Vladimir regardait toujours les lettres avec une stupéfaction mêlée de regret. ― J’ai été injuste pour vous, dit-il enfin très ému. Pardonnez-moi, si vous le pouvez. ― Il comprenait qu’il était allé trop loin, et il se sentait désarmé, navré, humilié.

― Ne me raillez pas, reprit la pauvre femme, les yeux noyés de tendresse. Je suis coupable ; je sens que je suis en train de me perdre. Je ne savais pas ce que c’est que l’amour d’un homme, et je sais maintenant que, dans la vie d’une femme, c’est tout. Je périrai, car celui qui seul pourrait me sauver me repousse…

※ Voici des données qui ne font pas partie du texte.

Lemma createFilters_normalizes_witness :
  fst (createFilters (Sample.os ∅)
         (Sample.config
            [("filters", VList [Sample.filter_of (VStr "1300") (VInt 59) (VStr "^x")])])
         (initial []))
    = Returned [{| MessageType := 1300; Syscall := "59";
                   Regex := Some {| expr := "^x" |} |}].
Proof.
  apply (createFilters_normalizes (Sample.os ∅)
           (Sample.config
              [("filters", VList [Sample.filter_of (VStr "1300") (VInt 59) (VStr "^x")])])
           [Sample.filter_of (VStr "1300") (VInt 59) (VStr "^x")]).
  - vm_compute. reflexivity.
  - constructor; [|constructor].
    exists [(VStr "message_type", VStr "1300"); (VStr "syscall", VInt 59);
            (VStr "regex", VStr "^x")], (VStr "1300"), (VInt 59), "^x".
    split; [reflexivity|]. split.
    { repeat constructor; intros H;
        repeat (apply elem_of_cons in H as [H|H]; [discriminate H|]); inversion H. }
    split; [repeat constructor|]. split.
    { exact (message_type_string "1300" 1300 eq_refl). }
    split; [repeat constructor|]. split.
    { exact (syscall_int 59). }
    split; [repeat constructor|]. split; reflexivity.
Defined.



Lemma receive_error_continues_witness :
  exists st',
    iteration (Sample.engine [(None, Some "interrupted system call")]) tt tt
      (after_AuditLoggerNew (initial [])) = (true, st') /\
    emitted st'
      = [Printed Stderr "Error during message receive: %+v" ["interrupted system call"]] /\
    world st' = ["receive"].
Proof.
  destruct (receive_error_continues
              (Sample.engine [(None, Some "interrupted system call")]) tt tt)
    as (H & _ & _).
  assert (Hr : Receive (Sample.engine [(None, Some "interrupted system call")]) tt
                 (world (after_AuditLoggerNew (initial [])))
               = ((None, Some "interrupted system call"), ["receive"])).
  { vm_compute. reflexivity. }
  destruct (H _ None _ _ 0%nat Hr) as (st' & Hit & Hem & Hw & _).
  exists st'. split; [exact Hit|]. split; [exact Hem | exact Hw].
Defined.
Lemma parse_message_link_never_raises_witness :
  parse_message_link "https://t.me/c/12x/7" = Return no_parts
  /\ parse_message_link "t.me/9" = Return no_parts
  /\ parse_message_link "https://example.org/whatever/12"
     = Return (Some (Username "whatever"), None, Some 12).
Proof.
  split; [|split].
  - destruct (parse_message_link_never_raises "https://t.me/c/12x/7")
      as (path & t & Hp & Ht & _ & _ & _ & _ & Hchan & _).
    rewrite Ht. f_equal.
    injection Hp as <-.
    apply (Hchan eq_refl "12x"); reflexivity.
  - destruct (parse_message_link_never_raises "t.me/9")
      as (path & t & Hp & Ht & _ & Hfew & _).
    rewrite Ht. f_equal.
    injection Hp as <-.
    apply Hfew. vm_compute. reflexivity.
  - destruct (parse_message_link_never_raises
                "https://example.org/whatever/12")
      as (path & t & Hp & Ht & _ & _ & _ & _ & _ & _ & Hpublic & _).
    rewrite Ht. f_equal.
    injection Hp as <-.
    apply (Hpublic eq_refl) with (last := "12");
      [vm_compute; discriminate | reflexivity | reflexivity | reflexivity|].
    left. vm_compute. reflexivity.
Defined.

Vladimir s’efforçait en vain de maîtriser son trouble ; il se cachait le front dans la main. Tout à coup, avec un sanglot, elle se suspendit à son cou, l’entourant de ses bras dans une étreinte désespérée. Vladimir était vaincu : cet homme de fer pleura ; leurs lèvres se rencontrèrent, ils oublièrent tout pendant une minute de mortelle félicité.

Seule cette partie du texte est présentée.